[C'est arrivé près de chez vous] Trail de Belle Île 2022 - L'Ultra des vagues
Courir, c'est avant tout une histoire de concept.
Courir 42 bornes parce que la distance convient à Son Altesse royale d'Angleterre.
Avancer de 1000m en vertical, “dré dans l'pentu” sur une course de moins de 5km, parce que pourquoi pas.
Courir habillé en banane, avec un oeuf posé sur une cuillère, un ananas sur la tête, en marche arrière, sur les traces de Forrest Gump… Les idées ne manquent pas quand il s'agit de trouver une bonne raison de courir.
Dans la famille des courses à pied qui ont un sens, il y a aussi celles qui épousent un tracé naturel : atour d'un lac, d'une montagne, d'un sentier côtier, d'une île… C'est dans cette dernière catégorie que se trouve la course qui nous intéresse aujourd'hui : l'Ultra des Vagues, épreuve phare de Belle Île en Trail qui nous offre un magnifique tour complet (ou presque) de l'île par les sentiers côtiers (ou presque).
Belle Île, c'est loin ça ?
En distance, depuis la maison, pas vraiment. En temps entre l'inscription et la course… ouais, un peu.
En novembre dernier, Baptiste, un de mes acolytes de Courir à Plusieurs lançait l'idée un peu folle de former des groupes pour tenter notre chance à la loterie. Après tout pourquoi pas ! J'ai toujours entendu dire que cette course était magnifique, mais qu'il était super difficile d'y entrer : tirage au sort oblige, il y a toujours des coureurs laissés sur le carreau. Let's go, on va faire des groupes, à plusieurs on a peut-être nos chances… Et croisons les doigts, au moins un groupe sera retenu.

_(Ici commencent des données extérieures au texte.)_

(* ===== verification/RetentionDrainProps.v ===== *)
(** * What a drain keeps: samples before deletes *)
From S2P Require Import Prelude Model TierStore RetentionConfig RetentionDrain.

(** ** Sorted lists and their chunks *)

#[export] Instance byID_total : Total byID.
Proof. intros a b. unfold byID. lia. Qed.

#[export] Instance byID_trans : Transitive byID.
Proof. intros a b c. unfold byID. lia. Qed.

#[export] Instance byIngest_total : Total byIngest.
Proof. intros a b. unfold byIngest. lia. Qed.

#[export] Instance byIngest_trans : Transitive byIngest.
Proof. intros a b c. unfold byIngest. lia. Qed.

(** The rows of a front of a sorted list come before the others. *)
Lemma sorted_take {A} (R : relation A) n l x y :
  StronglySorted R l -> x ∈ take n l -> y ∈ l -> y ∉ take n l -> R x y.
Proof.
  intros Hs Hx Hy Hn. rewrite <- (take_drop n l) in Hs, Hy.
  apply elem_of_app in Hy as [?|Hy]; [done|].
  apply StronglySorted_app in Hs as (Hs & _ & _). by apply Hs.
Qed.

Lemma maxIDOf_spec batch : batch <> [] ->
  (exists s, s ∈ batch /\ sp_ID s = maxIDOf batch) /\ forall s, s ∈ batch -> sp_ID s <= maxIDOf batch.
Proof.
  destruct batch as [|s l]; [done|]. intros _. unfold maxIDOf.
  assert (forall l m, m <= foldl (fun m s => Z.max m (sp_ID s)) m l /\
    (forall x, x ∈ l -> sp_ID x <= foldl (fun m s => Z.max m (sp_ID s)) m l) /\
    (foldl (fun m s => Z.max m (sp_ID s)) m l = m \/
     exists x, x ∈ l /\ sp_ID x = foldl (fun m s => Z.max m (sp_ID s)) m l)) as H.
  { clear. induction l as [|x l IH]; intros m; simpl; [split_and!; [lia|set_solver|by left]|].
    destruct (IH (Z.max m (sp_ID x))) as (H1 & H2 & H3). split_and!; [lia| |].
    - intros y [->|Hy]%elem_of_cons; [lia|auto].
    - destruct H3 as [H3|(y & Hy & H3)]; [|right; exists y; split; [by right|done]].
      destruct (Z.max_spec m (sp_ID x)) as [[? E]|[? E]]; rewrite E in *; [|by left].
      right. exists x. split; [by left|done]. }
  destruct (H l (sp_ID s)) as (H1 & H2 & H3). split.
  - destruct H3 as [H3|(x & Hx & H3)]; [exists s; split; [by left|done]|exists x; split; [by right|done]].
  - intros x [->|Hx]%elem_of_cons; [done|auto].
Qed.

(** ** Samples *)

(** The spans that must outlive the raw window. *)
Definition mustKeep (s : Span) : Prop := sp_Status s = "error"%string \/ sp_Durable s = true.

Lemma sampleOne_grows c st s x : x ∈ st.1.1 -> x ∈ (sampleOne c st s).1.1.
Proof.
  destruct st as [[samples skipped] p]. unfold sampleOne. cbn [fst]. intros Hx.
  destruct (_ || _); [set_solver|]. destruct (_ <? _); [|done].
  destruct (slow_admit _ _ _) as [[] p']; cbn [fst]; set_solver.
Qed.

Lemma samplesOf_must c batch p s : s ∈ batch -> mustKeep s -> s ∈ (samplesOf c batch p).1.1.
Proof.
  intros Hs Hm. unfold samplesOf.
  assert (forall l st, s ∈ st.1.1 -> s ∈ (foldl (sampleOne c) st l).1.1) as Hg.
  { induction l as [|x l IH]; intros st Hx; [done|]. by apply IH, sampleOne_grows. }
  generalize (@nil Span, 0, p) as st. induction batch as [|x l IH]; intros st;
    [by apply not_elem_of_nil in Hs|].
  apply elem_of_cons in Hs as [<-|Hs]; [|by apply IH].
  change (s ∈ (foldl (sampleOne c) (sampleOne c st s) l).1.1). apply Hg.
  destruct st as [[samples skipped] q]. unfold sampleOne. cbv beta iota.
  destruct Hm as [Hm|Hm].
  - rewrite bool_decide_eq_true_2 by done. cbn. set_solver.
  - rewrite Hm, orb_true_r. cbn. set_solver.
Qed.

(** ** The deletes *)

Definition idsUnique (l : list Span) : Prop := NoDup (sp_ID <$> l).

Lemma idsUnique_filter (P : Span -> Prop) `{!forall s, Decision (P s)} l :
  idsUnique l -> idsUnique (filter P l).
Proof. intros Hn. eapply sublist_NoDup; [exact Hn|]. apply fmap_sublist, sublist_filter. Qed.

Lemma unique_eq l x y : idsUnique l -> x ∈ l -> y ∈ l -> sp_ID x = sp_ID y -> x = y.
Proof.
  unfold idsUnique. induction l as [|a l IH]; intros Hn Hx Hy E; [by apply not_elem_of_nil in Hx|].
  apply NoDup_cons in Hn as [Ha Hn].
  apply elem_of_cons in Hx as [->|Hx], Hy as [->|Hy]; [done|..|by apply IH];
    destruct Ha; [rewrite E|rewrite <- E]; by apply list_elem_of_fmap_2.
Qed.

(** A run that touches the spans at most by deleting ids up to [m]. *)
Definition deletesUpTo (m : Z) (d d' : drain) : Prop :=
  dr_spans d' ⊆ dr_spans d /\ (length (dr_spans d') <= length (dr_spans d))%nat /\
  (idsUnique (dr_spans d) -> idsUnique (dr_spans d')) /\
  dr_samples d' = dr_samples d /\ dr_slow d' = dr_slow d /\ dr_stats d' = dr_stats d /\
  (dr_faults d = [] -> dr_faults d' = []) /\
  forall s, s ∈ dr_spans d -> s ∉ dr_spans d' -> sp_ID s <= m.

Lemma deletesUpTo_trans m d d1 d2 : deletesUpTo m d d1 -> deletesUpTo m d1 d2 -> deletesUpTo m d d2.
Proof.
  intros (A1 & A2 & A3 & A4 & A5 & A6 & A7 & A8) (B1 & B2 & B3 & B4 & B5 & B6 & B7 & B8).
  split_and!; [by transitivity (dr_spans d1)|lia|auto|congruence..|auto|].
  intros s Hs Hn. destruct (decide (s ∈ dr_spans d1)); eauto.
Qed.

Quelques semaines plus tard, les mails tombent…
🥁🥁🥁🥁
Action : trois groupes d'une quinzaine de personnes ont été envoyés au tirage au sort.

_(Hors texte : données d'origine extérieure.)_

Lemma closed_send e : keeps I (send trimSpace e).
Proof. apply keeps_send; [apply (cl_next _ HI)|]. intros w. apply (cl_note _ HI). Qed.

Lemma closed_recordState a at_ : keeps I (recordState trimSpace a at_).
Proof.
  apply keeps_bind; [apply keeps_dbWrite; [apply (cl_next _ HI)|intros w; apply (cl_state _ HI)]|].
  intros ? w. apply (cl_note _ HI).
Qed.

Lemma closed_countSLO ti s cb : keeps I (countSLO trimSpace decode ParseFloat overflow ti s cb).
Proof.
  unfold countSLO. apply keeps_bind; [apply keeps_lift|]. intros filters.
  apply keeps_bind; [apply closed_read|]. intros latest. cbn zeta.
  apply keeps_bind; [apply keeps_countLoop, (cl_next _ HI)|]. intros [l e].
  apply keeps_bind; [|intros; case_match; auto with keeps]. case_match; [apply keeps_ret|].
  apply keeps_bind; [apply keeps_dbWrite; [apply (cl_next _ HI)|intros w; apply (cl_insert _ HI)]|].
  intros ? w. apply (cl_counts _ HI).
Qed.

Lemma closed_deliver a p : keeps I (deliver trimSpace a p).
Proof.
  unfold deliver.
  apply keeps_bind; [case_match; eauto using closed_send with keeps|]. intros r1.
  apply keeps_bind; [case_match; eauto using closed_send with keeps|]. intros r2.
  case_match; eauto with keeps.
Qed.

Lemma closed_evaluateBurnAlert s a now cb : keeps I (evaluateBurnAlert trimSpace s a now cb).
Proof.
  unfold evaluateBurnAlert, fire. case_match; [apply keeps_throw|].
  apply keeps_bind; [apply closed_read|]. intros gt. cbn zeta.
  repeat (case_match; eauto using closed_recordState with keeps).
  apply keeps_bind; [apply closed_read|]. intros gt'.
  apply keeps_bind; [apply closed_deliver|]. intros. apply closed_recordState.
Qed.

Lemma closed_evaluateAlerts s now cb l : keeps I (evaluateAlerts trimSpace s l now cb).
Proof.
  induction l as [|a l IH]; cbn [evaluateAlerts]; [apply keeps_ret|].
  apply keeps_bind; [apply closed_ctxErr|]. intros []; [apply keeps_ret|].
  case_match; [apply IH|]. apply keeps_bind; [apply keeps_try, closed_evaluateBurnAlert|]. intros r.
  apply keeps_bind; [apply IH|]. intros. apply keeps_ret.
Qed.

Lemma closed_evaluateSLO ti s cb : keeps I (evaluateSLO trimSpace decode ParseFloat overflow ti s cb).
Proof.
  unfold evaluateSLO, evaluateListed. apply keeps_bind; [apply keeps_try, closed_read|]. intros alerts. cbn zeta.
  apply keeps_bind; [apply keeps_try, closed_countSLO|]. intros counted.
  destruct counted, alerts as [l|]; try apply keeps_ret.
  apply keeps_bind; [apply closed_evaluateAlerts|intros; apply keeps_ret].
Qed.

Lemma closed_evaluateSLOs ti cb slos : forall keep,
  keeps I (evaluateSLOs trimSpace decode ParseFloat overflow ti slos cb keep).
Proof.
  induction slos as [|s slos IH]; intros keep; cbn [evaluateSLOs]; [apply keeps_ret|].
  apply keeps_bind; [apply closed_evaluateSLO|]. intros k. apply IH.
Qed.

Lemma closed_evaluateProject ti id cb : keeps I (evaluateProject trimSpace decode ParseFloat overflow ti id cb).
Proof. apply keeps_bind; [apply closed_read|]. intros l. apply closed_evaluateSLOs. Qed.

Lemma closed_evaluateProjects ti cb ids : forall keep complete,
  keeps I (evaluateProjects trimSpace decode ParseFloat overflow ti ids cb keep complete).
Proof.
  induction ids as [|id ids IH]; intros keep complete; cbn [evaluateProjects]; [apply keeps_ret|].
  apply keeps_bind; [apply closed_ctxErr|]. intros []; [apply keeps_ret|].
  apply keeps_bind; [apply keeps_try, closed_evaluateProject|intros []; apply IH].
Qed.

Lemma closed_prune cutoff : keeps I (SLO_prune trimSpace cutoff).
Proof.
  apply keeps_bind; [|intros; apply keeps_ret]. apply keeps_try, keeps_dbWrite; [apply (cl_next _ HI)|].
  intros w. apply (cl_delete _ HI).
Qed.

Lemma closed_Run ti ids : keeps I (SLO_Run trimSpace decode ParseFloat overflow ti ids).
Proof.
  apply keeps_bind; [apply closed_evaluateProjects|]. intros [[keep []]|]; try apply keeps_ret.
  case_match; [apply closed_prune|apply keeps_ret].
Qed.
End Closed.

(** ** Invariants of the tables *)

Section Stores.
Context (trimSpace : string -> string) (decode : string -> option Node) (encode : Node -> option string).
Context (ParseFloat : string -> option number) (overflow : float64 -> Z).
Context (parseURL : string -> option (string * string)) (parseAddress : string -> bool).

Abbreviation callsOK := (callsOK trimSpace decode encode parseURL parseAddress).
Abbreviation apiOK := (apiOK trimSpace decode encode parseURL parseAddress).
Abbreviation reachable := (reachable trimSpace decode encode ParseFloat overflow parseURL parseAddress).

(** A property of the tables that validated requests and the evaluator's writes keep. *)
Record tableInv (S : sloStore -> Prop) : Prop := {
  ti_api : forall st op, S st -> apiOK op -> S (apply_api trimSpace op st);
  ti_state : forall st id firing at_, S st -> S (UpdateSLOBurnAlertState id firing at_ st).2;
  ti_insert : forall st counts, S st -> S (InsertSLOCounts counts st).2;
  ti_delete : forall st cutoff, S st -> S (DeleteSLOCountsBefore cutoff st);
}.

Section Invariant.
Context (S : sloStore -> Prop) (HS : tableInv S).

Definition holds (w : sloWorld) : Prop := S (w_store w) /\ callsOK (w_calls w).

Lemma holds_next w : holds w -> holds (nextCall trimSpace w).2.
Proof.
  intros [Hw Hc]. unfold nextCall. destruct (w_calls w) as [|[ops ok] calls]; [done|].
  apply Forall_cons in Hc as [Hops Hc]. split; [|done]. cbn in *. clear Hc. revert Hops Hw.
  generalize (w_store w). induction ops as [|op ops IH]; intros st Hops Hst; [done|].
  apply Forall_cons in Hops as [Hop Hops]. cbn. apply IH; [done|]. by apply (ti_api _ HS).
Qed.

Lemma holds_closed : closed trimSpace holds.
Proof.
  constructor; [apply holds_next| | | |done|done]; intros w; intros; split; try by destruct select (holds w).
  - by apply (ti_state _ HS); destruct select (holds w).
  - by apply (ti_insert _ HS); destruct select (holds w).
  - by apply (ti_delete _ HS); destruct select (holds w).
Qed.

Lemma holds_api {A} (f : sloStore -> (A + sloErr) * sloStore) op :
  apiOK op -> (forall st, apply_api trimSpace op st = (f st).2) -> keeps holds (dbWrite trimSpace f).
Proof.
  intros Hop Hf. apply keeps_dbWrite; [apply holds_next|]. intros w [Hw Hc]. rewrite <- Hf.
  split; [by apply (ti_api _ HS)|done].
Qed.

Lemma holds_burnAlertOf p s a : keeps holds (burnAlertOf trimSpace p s a).
Proof.
  unfold burnAlertOf. apply keeps_bind; [apply keeps_dbRead, holds_next|]. intros x. case_match; [apply keeps_throw|apply keeps_ret].
Qed.

Lemma holds_serve r : keeps holds (serve trimSpace decode encode parseURL parseAddress r).
Proof.
  destruct r as [p i|p id i|p id|p s i|p s a i|p s a]; cbn [serve].
  - apply keeps_bind; [|intros; apply keeps_ret]. apply keeps_lift_bind. intros s Hs.
    apply (holds_api _ (ACreateSLO s)); [by exists p, i|done].
  - apply keeps_lift_bind. intros s Hs. apply (holds_api _ (AUpdateSLO (withID id s))); [by exists p, id, i, s|done].
  - by apply (holds_api _ (ADeleteSLO p id)).
  - apply keeps_bind; [|intros; apply keeps_ret]. apply keeps_bind; [apply keeps_dbRead, holds_next|]. intros t.
    apply keeps_lift_bind. intros a Ha. apply (holds_api _ (ACreateAlert p a)); [by exists t, i|done].
  - apply keeps_bind; [apply holds_burnAlertOf|]. intros x. apply keeps_bind; [apply keeps_dbRead, holds_next|]. intros t.
    apply keeps_lift_bind. intros b Hb.
    apply (holds_api _ (AUpdateAlert p (withAlertID a b))); [by exists t, a, i, b|done].
  - apply keeps_bind; [apply holds_burnAlertOf|]. intros x. by apply (holds_api _ (ADeleteAlert p a)).
Qed.

(** The property holds in every reachable world when it holds of empty tables. *)
Lemma reachable_holds T w : S (w_store emptyWorld) -> reachable T w -> S (w_store w).
Proof.
  intros H0 Hr. assert (holds w) as [? _]; [|done]. induction Hr as [T|T w ti ids calls _ IH HT Hc|T w r calls _ IH Hc].
  - split; [done|apply Forall_nil_2].
  - apply closed_Run; [apply holds_closed|]. split; [apply IH|done].
  - apply holds_serve. split; [apply IH|done].
Qed.
End Invariant.
End Stores.

(** ** Valid rows *)

Section Valid.
Context (trimSpace : string -> string) (decode : string -> option Node) (encode : Node -> option string).
Context (ParseFloat : string -> option number) (overflow : float64 -> Z).
Context (parseURL : string -> option (string * string)) (parseAddress : string -> bool).

(** What [encoding/json] and [strings.TrimSpace] promise: what is encoded decodes to the
    same filter and is neither empty nor [null], and the empty object is the empty group. *)
Record jsonLaws : Prop := {
  jl_round : forall e out, encode e = Some out -> decode (trimSpace out) = Some e;
  jl_text : forall e out, encode e = Some out -> isOneOf (trimSpace out) [""; "null"]%string = false;
  jl_trim : trimSpace "{}" = "{}"%string;
  jl_empty : decode "{}" = Some (mkNode "" "" "" [] "" []);
}.

Hypothesis HJ : jsonLaws.

(** A row the evaluator can work with. *)
Definition validRow (s : SLO) : Prop :=
  (toFloat 0 <? slo_Target s)%f64 = true /\ (slo_Target s <? toFloat 1)%f64 = true /\ 1 <= slo_WindowDays s <= 90 /\
  exists f, parseSLOFilters trimSpace decode s = inl f.

Definition validAlert (a : SLOBurnAlert) : Prop :=
  0 < ba_WindowMinutes a /\ (toFloat 0 <? ba_BurnRate a)%f64 = true /\ 0 < ba_CooldownMinutes a.

(** The tables: valid rows, and alerts of live SLOs. *)
Record validTables (st : sloStore) : Prop := {
  vt_slos : forall s, s ∈ st_slos st -> validRow s;
  vt_alerts : forall a, a ∈ st_alerts st -> validAlert a /\ live (ba_SLOID a) st;
}.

Réaction : trois groupes d'une quinzaine de personnes prises pour la course.
Eh oui, surprise, tout le monde est retenu. En voilà une chouette nouvelle, une joyeuse bande de 40 potes débarquera sur l'Île avec ses t-shirts arc-en-ciel 🌈
80 bornes, c'est long ça ?
Un peu, mais on commence à avoir l'habitude. Après un 84km en avril, la distance semble conquise, et, ça ne pourra jamais être plus hardcore que Méribel, couru un mois plus tôt.
Les deux courses étaient d'ailleurs assez rapprochées : j'étais rentré de la Savoie avec les cuisses en miettes, et une bonne dose de fatigue. Après les 12h sous la flotte et dans la montagne, j'avais opté pour la règle des “1 jour de repos par heure de course”. Soit 12 jours (pour les lecteurs qui n'ont pas suivi), ce qui nous ramenait quasi fin août, trois semaines avant Belle Île — autant dire, pas de quoi entamer une quelconque prépa.
Quelques footings, un tour complet de ma ville par les frontières du cadastre (ou presque) et restait à croiser les doigts pour que ça soit suffisant. Je m'attends à un parcours relativement roulant : des chemins côtiers, des montées courtes, du plat, pas trop de caillasse si tout va bien. La météo s'annonce en plus de notre côté. Plutôt confiant donc, même si en ultra tout peut arriver.
Le réveil à 4h30, c'est tôt ça non ?
Pour aller courir, pas tant 😅
En ultra, on va courir pendant une journée, ou plus, donc l'heure de réveil est toujours matinale. Ça se comprend, si on veut tenir une barrière horaire de 14h et quelques, ça veut dire qu'il faut bloquer les routes pendant ce temps là, avoir des bénévoles, un speaker, et entamer le démontage juste à la fin parce que demain, il y a le marché là où se tient aujourd'hui l'arche d'arrivée.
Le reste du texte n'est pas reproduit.